> DATA FOR THIS EXERCISE:
(* ===== verification/TreePaths.v ===== *)
(** * The paths of files and the path tree: places

    What the invariant says of the states that a server reaches: on the way from a reference
    up to the root of its attachment, the tree has the names that the paths of files have. *)
From stdpp Require Import gmultiset.
From S2P Require Import Prelude Errno Buffer Types Messages Message Transport Version.
From S2P Require Import File State PathTree FidRef Handlers Server Reach ProgramLogic RefCount RefQuiet RefHandlers Lifetimes.
From S2P Require Import PathSync SyncSteps SyncHandlers.

(** ** Places in the tree *)

Section places.
Context {W File : Type}.
Local Notation St := (St W File).
Implicit Types s : St.

(** The names on the way from the root of an attachment, which is the first result, down to a
    reference. *)
Fixpoint tree_path (fuel : nat) s (r : rid) : option (rid * list string) :=
  match fuel with
  | O => None
  | S fuel =>
      fr ← refHeap s !! r;
      match parent fr with
      | None => Some (r, [])
      | Some p =>
          pr ← refHeap s !! p;
          nd ← nodes s !! fr_pathNode pr;
          name ← childRefNames nd !! r;
          '(a, names) ← tree_path fuel s p;
          Some (a, names ++ [name])
      end
  end.

(** The tree has [r] below [p], at a name whose node is that of [r]. *)
Definition above s (r p : rid) : Prop := exists fr pr nd name,
  refHeap s !! r = Some fr /\ parent fr = Some p /\ refHeap s !! p = Some pr /\
  nodes s !! fr_pathNode pr = Some nd /\ childRefNames nd !! r = Some name /\
  childNodes nd !! name = Some (fr_pathNode fr).

(** The node that names lead to. *)
Fixpoint node_at s (n : nid) (names : list string) : option nid :=
  match names with
  | [] => Some n
  | name :: names => nd ← nodes s !! n; c ← childNodes nd !! name; node_at s c names
  end.

Lemma node_at_snoc s n names name c nd c' :
  node_at s n names = Some c -> nodes s !! c = Some nd -> childNodes nd !! name = Some c' ->
  node_at s n (names ++ [name]) = Some c'.
Proof.
  revert n. induction names as [|x names IH]; intros n; cbn; [|].
  - intros [= ->] -> Hc. cbn. by rewrite Hc.
  - destruct (nodes s !! n) as [nd0|]; [|done]. cbn. destruct (childNodes nd0 !! x); [|done]. cbn. apply IH.
Qed.
End places.

Section tree.
Context {W File P : Type} {B : Backend W File} {RB : Returning B} {PB : PathBackend W File P}.
Local Notation St := (St W File).
Implicit Types s : St.

Lemma sync_tree_path fuel s r a names :
  sync s -> tree_path fuel s r = Some (a, names) ->
  exists fr ar x, refHeap s !! r = Some fr /\ refHeap s !! a = Some ar /\ parent ar = None /\
    fpath (world s) (file ar) = Some x /\ fpath (world s) (file fr) = Some (foldl fjoin x names) /\
    node_at s (fr_pathNode ar) names = Some (fr_pathNode fr).
Proof.
  intros HI. revert r a names. induction fuel as [|fuel IH]; intros r a names; cbn [tree_path]; [done|].
  destruct (refHeap s !! r) as [fr|] eqn:Hr; [|done]. cbn. destruct (parent fr) as [p|] eqn:Hp.
  2: { intros [= <- <-]. destruct (ps_ref _ _ _ _ _ HI _ _ Hr) as (_ & [x Hx] & _).
    by exists fr, fr, x. }
  destruct (refHeap s !! p) as [pr|] eqn:Hpr; [|done]. cbn.
  destruct (nodes s !! fr_pathNode pr) as [nd|] eqn:Hnd; [|done]. cbn.
  destruct (childRefNames nd !! r) as [name|] eqn:Hname; [|done]. cbn.
  destruct (tree_path fuel s p) as [[a' names']|] eqn:Ep; [|done]. intros [= <- <-].
  destruct (IH _ _ _ Ep) as (pr' & ar & x & Hpr' & Ha & Hapar & Hx & Hpx & Hnode).
  assert (pr' = pr) as -> by congruence.
  destruct (ps_reg _ _ _ _ _ HI _ _ _ _ Hnd Hname) as (fr' & p' & pr' & [Hr1 Hp1 Hpr1 _ _ _ Hc _ Hk]).
  assert (fr' = fr) as -> by congruence. assert (p' = p) as -> by congruence. assert (pr' = pr) as -> by congruence.
  exists fr, ar, x. split; [done|]. split; [done|]. split; [done|]. split; [done|].
  destruct Hk as [[]|(y & Hy & Hz)], Hc as [Hc|[=]]. split; [rewrite foldl_snoc; congruence|].
  by eapply node_at_snoc.
Qed.

(** ** Open references *)

Lemma held_parent fresh s r fr p :
  RC ∅ fresh ∅ s -> r ∈ tokens ∅ fresh ∅ s -> refHeap s !! r = Some fr -> parent fr = Some p ->
  p ∈ tokens ∅ fresh ∅ s.
Proof.
  intros HR Hr Hfr Hp. eapply parent_token; [exact Hfr|exact Hp|].
  intros [H|[H|H]]; [by eapply RC_open|by eapply RC_not_fresh|multiset_solver].
Qed.

Lemma sync_above fresh s r p :
  sync s -> RC ∅ fresh ∅ s -> good s r /\ r ∈ tokens ∅ fresh ∅ s -> above s r p ->
  good s p /\ p ∈ tokens ∅ fresh ∅ s.
Proof.
  intros HI HR [_ Hr] (fr & pr & nd & name & Hfr & Hp & Hpr & Hnd & Hname & _).
  split; [|by eapply held_parent].
  destruct (ps_reg _ _ _ _ _ HI _ _ _ _ Hnd Hname) as (fr' & p' & pr' & [Hr1 Hp1 _ _ _ _ _ Hg _]).
  assert (fr' = fr) as -> by congruence. assert (p' = p) as -> by congruence. by destruct Hg.
Qed.

Lemma good_placed fresh s r :
  sync s -> RC ∅ fresh ∅ s -> good s r /\ r ∈ tokens ∅ fresh ∅ s ->
  exists fr, refHeap s !! r = Some fr /\
    (parent fr = None \/ removed s (fr_pathNode fr) \/ exists p, above s r p).
Proof.
  intros HI HR [(fr & Hfr & Hg) Hr]. exists fr. split; [done|].
  destruct Hg as [?|[Hc|[?|(n & name & nd & Hnd & Hname)]]]; [by left| |by right; left|].
  { by destruct (RC_open _ _ _ _ _ HR Hr). }
  right. right. destruct (ps_reg _ _ _ _ _ HI _ _ _ _ Hnd Hname) as (fr' & p & pr & [Hr1 Hp Hpr Hn _ _ Hc _ _]).
  assert (fr' = fr) as -> by congruence. exists p, fr, pr, nd, name. rewrite Hn.
  by destruct Hc.
Qed.
End tree.
(** The loop: [mem] was filled, [rest] is to be. *)
Lemma readFromBuffers_loop_returns fuel bufs mem rest s :
  contig (length mem) bufs -> total_length bufs = length rest -> length rest <= fuel ->
  exists k err s',
  readFromBuffers_loop fuel (length mem) (length mem + length rest) bufs (mem ++ rest) s
    = Some (length mem + k, err, mem ++ take k (stream s) ++ drop k rest, s') /\
  k <= length rest /\ k <= length (stream s) /\ stream s' = drop k (stream s) /\
  match err with
  | None => k = length rest
  | Some e => k < length rest /\ (e = io_EOF -> k = length (stream s)) /\
              (reliable S -> e = io_EOF)
  end.
Proof.
  revert bufs mem rest s. induction fuel as [|fuel IH]; intros bufs mem rest s Hc Ht Hfuel.
  - assert (rest = []) as -> by (destruct rest; [done|cbn in Hfuel; lia]).
    exists 0, None, s. cbn [readFromBuffers_loop]. rewrite (proj2 (Nat.ltb_ge _ _)) by (cbn; lia).
    cbn [length take drop app]. rewrite !Nat.add_0_r. split; [done|]. split; [lia|].
    split; [lia|done].
  - cbn [readFromBuffers_loop]. destruct (Nat.ltb_spec (length mem) (length mem + length rest)) as [Hlt|Hge].
    2: { assert (rest = []) as -> by (destruct rest; [done|cbn in Hge; lia]).
         exists 0, None, s. rewrite !Nat.add_0_r. cbn. split; [done|]. split; [lia|].
         split; [lia|done]. }
    destruct (recvmsg_returns bufs mem rest s Hc Ht ltac:(lia))
      as (k & err & s1 & Hr & Hk & Hks & Hs1 & He). rewrite Hr. cbn [mbind option_bind].
    destruct err as [e|].
    + destruct He as (-> & He & Hrel). cbn [Nat.eqb orb]. exists 0, (Some e), s1.
      rewrite !Nat.add_0_r. split; [done|]. split; [lia|]. split; [lia|]. split; [done|].
      split; [lia|]. split; [|done]. intros H. by rewrite (He H).
    + destruct (consume_contig bufs 0 k (length mem)) as (bufs' & Hcons & Hc' & Ht'); [lia|lia|done|].
      rewrite Hcons. cbn [mbind option_bind]. rewrite Nat.sub_0_r in *.
      set (mem' := mem ++ take k (stream s)).
      assert (Hm : length mem' = length mem + k)
        by (unfold mem'; rewrite length_app, length_take; lia).
      destruct (IH bufs' mem' (drop k rest) s1) as (k' & err & s' & Hl & Hk' & Hks' & Hs' & He');
        [by rewrite Hm|rewrite length_drop; lia|rewrite length_drop; lia|].
      rewrite length_drop in *. unfold mem' in Hl. rewrite <- !app_assoc in Hl. fold mem' in Hl.
      rewrite Hm in Hl. replace (length mem + k + (length rest - k)) with (length mem + length rest)
        in Hl by lia.
      exists (k + k'), err, s'. rewrite Hl. split.
      { by rewrite Hs1, drop_drop, (app_assoc (take k _)), take_take_drop, Nat.add_assoc. }
      rewrite Hs1, length_drop in Hks', He'. split; [lia|]. split; [lia|].
      split; [by rewrite Hs', Hs1, drop_drop|]. destruct err as [e|]; [|lia].
      destruct He' as (Hlt' & Heof & Hrel). split; [lia|]. split; [|done].
      intros H. specialize (Heof H). lia.
Qed.

Lemma readFromBuffersLinux_ok bufs mem s :
  contig 0 bufs -> total_length bufs = length mem ->
  exists k err s',
    readFromBuffersLinux bufs mem s = Some (k, err, take k (stream s) ++ drop k mem, s') /\
    k <= length mem /\ k <= length (stream s) /\ stream s' = drop k (stream s) /\
    match err with
    | None => k = length mem
    | Some e => k < length mem \/ mem = [] /\ k = 0
    end /\
    (err = Some io_EOF -> k = length (stream s)) /\
    (reliable S -> match err with None => True | Some e => e = io_EOF /\ k < length mem end).
Proof.
  intros Hc Ht. unfold readFromBuffersLinux. destruct (SyscallConn s) as [err|] eqn:E.
  - exists 0, (Some err), s. rewrite take_0, drop_0. split; [done|]. split; [lia|]. split; [lia|].
    split; [done|]. split; [destruct mem; [by right|left; cbn; lia]|]. split.
    + intros [= ->]. by apply ss_conn in E.
    + intros (Hconn & _). by rewrite Hconn in E.
  - destruct (readFromBuffers_loop_returns (total_length bufs) bufs [] mem s)
      as (k & err & s' & Hl & Hk & Hks & Hs' & He); [done..|lia|].
    cbn [length app] in Hl. rewrite Nat.add_0_l, <- Ht in Hl. rewrite Nat.add_0_l in Hl.
    exists k, err, s'. split; [exact Hl|]. split; [done|]. split; [done|]. split; [done|].
    destruct err as [e|]; [|by split_and!].
    destruct He as (Hlt & Heof & Hrel). split; [by left|].
    split; [intros [= ->]; auto|]. auto.
Qed.
End linux_correct.

Section generic_correct.
Context {S : Type} {reader : Reader S} {str : Stream S} {sreader : StreamReader S}.
Implicit Types (s : S) (mem rest : memory).

(** The rest of one buffer. *)
Lemma fill_returns fuel filled total buf mem rest s :
  length mem = s_base buf + filled -> filled <= s_len buf -> s_len buf - filled <= length rest ->
  s_len buf - filled <= fuel ->
  exists k err rest' s', fill fuel filled total buf (mem ++ rest) s
    = Some (total + k, err, mem ++ take k (stream s) ++ rest', s') /\
  length rest' = length rest - k /\
  k <= s_len buf - filled /\ k <= length (stream s) /\ stream s' = drop k (stream s) /\
  match err with
  | None => k = s_len buf - filled
  | Some e => stopped_by s' e /\ (prompt_reader S -> e = io_EOF /\ k < s_len buf - filled)
  end.
Proof.
  revert filled total mem rest s.
  induction fuel as [|fuel IH]; intros filled total mem rest s Hm Hfl Hr Hfuel; cbn [fill].
  { rewrite (proj2 (Nat.ltb_ge _ _)) by lia. exists 0, None, rest, s.
    rewrite Nat.add_0_r, take_0. split_and!; done || lia. }
  destruct (Nat.ltb_spec filled (s_len buf)) as [Hlt|Hge].
  2: { exists 0, None, rest, s. rewrite Nat.add_0_r, take_0. split_and!; done || lia. }
  destruct (Read (s_len buf - filled) s) as [[[data scratch] err] s1] eqn:E.
  destruct (sr_Read _ _ _ _ _ _ E) as (Hcap & Hstr & He).
  rewrite <- Hm, write_at_concat, <- app_assoc, length_app.
  set (rest1 := scratch ++ drop (length data + length scratch) rest).
  assert (Hrest1 : length rest1 = length rest - length data)
    by (unfold rest1; rewrite length_app, length_drop; lia).
  assert (Hd : take (length data) (stream s) = data) by (by rewrite Hstr, take_app_length).
  assert (Hdrop : stream s1 = drop (length data) (stream s)) by (by rewrite Hstr, drop_app_length).
  assert (Hlen : length (stream s) = length data + length (stream s1)) by (by rewrite Hstr, length_app).
  destruct err as [e|].
  - exists (length data), (Some e), rest1, s1. rewrite Hd.
    split; [by destruct e|]. split; [done|]. split; [lia|]. split; [lia|]. split; [done|]. split.
    + left. exists (s_len buf - filled), s, data, scratch. split; [done|]. intros ->. by apply He.
    + intros Hp. destruct (Hp (s_len buf - filled) s data scratch _ s1 ltac:(lia) E) as [-> ->]. cbn. split; [done|lia].
  - destruct (Nat.eqb_spec (length data) 0) as [Hz|Hnz].
    + destruct data; [|done]. exists 0, (Some io_EOF), rest1, s1. cbn [app length drop take] in *.
      rewrite Nat.add_0_r. split; [done|]. split; [done|]. split; [lia|]. split; [lia|].
      split; [done|]. split.
      * right. split; [done|]. exists (s_len buf - filled), s, scratch. split; [lia|done].
      * intros Hp. by destruct (Hp (s_len buf - filled) s [] scratch _ s1 ltac:(lia) E).
    + destruct (IH (filled + length data) (total + length data) (mem ++ data) rest1 s1)
        as (k & err & rest' & s' & Hf & Hl & Hk & Hks & Hs' & Herr);
        [rewrite length_app; lia|lia|lia|lia|].
      rewrite <- !app_assoc in Hf. rewrite Hf.
      exists (length data + k), err, rest', s'. split.
      { rewrite <- Nat.add_assoc, Hdrop. do 4 f_equal.
        rewrite <- Hd at 1. by rewrite app_assoc, take_take_drop. }
      split; [lia|]. split; [lia|]. split; [lia|]. split; [by rewrite Hs', Hdrop, drop_drop|].
      destruct err as [e|]; [|lia]. destruct Herr as [Hby Hp]. split; [done|].
      intros H. destruct (Hp H). split; [done|lia].
Qed.

Lemma ReadFrom_generic_returns total bufs mem rest s :
  contig (length mem) bufs -> total_length bufs = length rest ->
  exists k err rest' s', ReadFrom_generic total bufs (mem ++ rest) s
    = Some (total + k, err, mem ++ take k (stream s) ++ rest', s') /\
  length rest' = length rest - k /\
  k <= length rest /\ k <= length (stream s) /\ stream s' = drop k (stream s) /\
  match err with
  | None => k = length rest
  | Some e => stopped_by s' e /\ (prompt_reader S -> e = io_EOF /\ k < length rest)
  end.
Proof.
  revert total mem rest s. induction bufs as [|buf bufs IH]; intros total mem rest s Hc Ht.
  - assert (rest = []) as -> by (destruct rest; [done|cbn in Ht; lia]).
    exists 0, None, [], s. cbn. rewrite Nat.add_0_r. split_and!; done || lia.
  - rewrite total_length_cons in Ht. destruct Hc as [Hb Hc]. cbn [ReadFrom_generic].
    destruct (fill_returns (s_len buf) 0 total buf mem rest s)
      as (k & err & rest1 & s1 & Hf & Hl1 & Hk & Hks & Hs1 & He); [lia..|]. rewrite Nat.sub_0_r in *.
    rewrite Hf. cbn [mbind option_bind]. destruct err as [e|].
    + exists k, (Some e), rest1, s1. split; [done|]. split; [done|]. split; [lia|]. split; [done|].
      split; [done|]. split; [by apply He|]. intros H. destruct (proj2 He H). split; [done|lia].
    + subst k. set (mem' := mem ++ take (s_len buf) (stream s)).
      assert (Hm : length mem' = length mem + s_len buf)
        by (unfold mem'; rewrite length_app, length_take; lia).
      destruct (IH (total + s_len buf) mem' rest1 s1)
        as (k & err & rest' & s' & Hl & Hl' & Hk' & Hks' & Hs' & He');
        [by rewrite Hm|lia|].
      unfold mem' in Hl. rewrite <- !app_assoc in Hl. rewrite Hl.
      exists (s_len buf + k), err, rest', s'. split.
      { by rewrite Hs1, (app_assoc (take (s_len buf) _)), take_take_drop, Nat.add_assoc. }
      rewrite Hs1, length_drop in Hks'. split; [lia|]. split; [lia|]. split; [lia|].
      split; [by rewrite Hs', Hs1, drop_drop|]. destruct err as [e|]; [|lia].
      destruct He' as [Hby Hp]. split; [done|]. intros H. destruct (Hp H). split; [done|lia].
Qed.
End generic_correct.

Section correct.
Context {S : Type} `{!Socket S, !Reader S, !Stream S, !StreamSocket S, !StreamReader S}.

(** C32: a read into several buffers, with [recvmsg] and without, against what [recv] takes for
  granted. However the connection splits the stream, and however often a system call has
  to be repeated, the read returns; its count says how many bytes of the stream are in the
  buffers, in order and from the first buffer on, and how far the stream was advanced,
  also when it fails; without an error the buffers are full. An error is one of the system
  call's, before the buffers are full, and [io.EOF] only at the end of the stream; but
  without [recvmsg] it is that of the last [Read], even if that filled the buffers, or
  [io.EOF] if a [Read] came back empty-handed, which [io.Reader] does not mean by it
  ([eof_with_bytes] and [empty_read] below). If nothing but the end of the stream gets in
  the way, and a [Read] neither does that nor returns an error with bytes, then the
  buffers are filled if the stream has enough bytes, else the error is [io.EOF]. *)
Theorem ReadFrom_fills is_conn bufs mem (s : S) :
contig 0 bufs -> total_length bufs = length mem ->
exists k err mem' s', ReadFrom is_conn bufs mem s = Some (k, err, mem', s') /\
read_ok mem s k err mem' s' /\
(forall e, err = Some e ->
   if is_conn
   then drop k mem' = drop k mem /\ (k < length mem \/ mem = []) /\
        (e = io_EOF -> k = length (stream s))
   else stopped_by s' e) /\
((if is_conn then reliable S else prompt_reader S) ->
 match Transport.ReadFrom (length mem) (stream s) with
 | Some (bs, rest) => err = None /\ mem' = bs /\ stream s' = rest
 | None => err = Some io_EOF /\ stream s' = []
 end).
Proof.
intros Hc Ht.
assert (H : exists k err rest' s',
  ReadFrom is_conn bufs mem s = Some (k, err, take k (stream s) ++ rest', s') /\
  length rest' = length mem - k /\ k <= length mem /\ k <= length (stream s) /\
  stream s' = drop k (stream s) /\ (err = None -> k = length mem) /\
  (forall e, err = Some e -> if is_conn
     then rest' = drop k mem /\ (k < length mem \/ mem = []) /\ (e = io_EOF -> k = length (stream s))
     else stopped_by s' e) /\
  ((if is_conn then reliable S else prompt_reader S) ->
   match err with None => True | Some e => e = io_EOF /\ k < length mem /\ k = length (stream s) end)).
{ destruct is_conn.
  - destruct (readFromBuffersLinux_ok bufs mem s Hc Ht)
      as (k & err & s' & Hr & Hk & Hks & Hs' & He & Heof & Hrel).
    exists k, err, (drop k mem), s'. rewrite length_drop. split_and!; try done.
    + by intros ->.
    + intros e ->. split; [done|]. split; [naive_solver|]. intros ->. auto.
    + intros H. destruct err as [e|]; [|done]. destruct (Hrel H) as [-> ?]. auto.
  - destruct (ReadFrom_generic_returns 0 bufs [] mem s Hc Ht)
      as (k & err & rest' & s' & Hr & Hl & Hk & Hks & Hs' & He).
    exists k, err, rest', s'. split_and!; try done.
    + by intros ->.
    + intros e ->. apply He.
    + intros H. destruct err as [e|]; [|done]. destruct He as [Hby Hp]. destruct (Hp H) as [-> Hlt].
      split; [done|]. split; [done|].
      assert (Hnil : stream s' = []).
      { destruct Hby as [(cap & s1 & data & scr & _ & Hnil)|(_ & cap & s1 & scr & Hcap & E)]; [auto|].
        by destruct (H _ _ _ _ _ _ Hcap E). }
      rewrite Hs' in Hnil. apply (f_equal length) in Hnil. rewrite length_drop in Hnil. cbn in Hnil. lia. }
destruct H as (k & err & rest' & s' & Hr & Hl & Hk & Hks & Hs' & Hnone & Herr & Hrel).
assert (Htk : length (take k (stream s)) = k) by (rewrite length_take; lia).
exists k, err, (take k (stream s) ++ rest'), s'. split; [done|]. split.
{ unfold read_ok. rewrite take_app_le, take_ge, length_app, Htk by lia. split_and!; done || lia. }
split.
{ intros e ->. specialize (Herr e eq_refl). destruct is_conn; [|done].
  destruct Herr as (-> & ?). rewrite drop_app_ge, Htk, Nat.sub_diag, drop_0 by lia. done. }
intros H. specialize (Hrel H). unfold Transport.ReadFrom. destruct err as [e|].
- destruct Hrel as (-> & Hlt & ->). rewrite (proj2 (Nat.leb_gt _ _)) by lia.
  split; [done|]. rewrite Hs'. apply drop_all.
- rewrite (Hnone eq_refl) in *. rewrite (proj2 (Nat.leb_le _ _)) by lia. split; [done|]. split; [|done].
  assert (rest' = []) as -> by (destruct rest'; [done|cbn in Hl; lia]). by rewrite app_nil_r.
Qed.
End correct.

> EXERCISE GOAL:
Could you write out exactly the lines above, starting at the first one and ending with the line that has "From stdpp Require Import gmultiset."?

> SOLUTION FOR THIS EXERCISE:
(* ===== verification/TreePaths.v ===== *)
(** * The paths of files and the path tree: places

    What the invariant says of the states that a server reaches: on the way from a reference
    up to the root of its attachment, the tree has the names that the paths of files have. *)
From stdpp Require Import gmultiset.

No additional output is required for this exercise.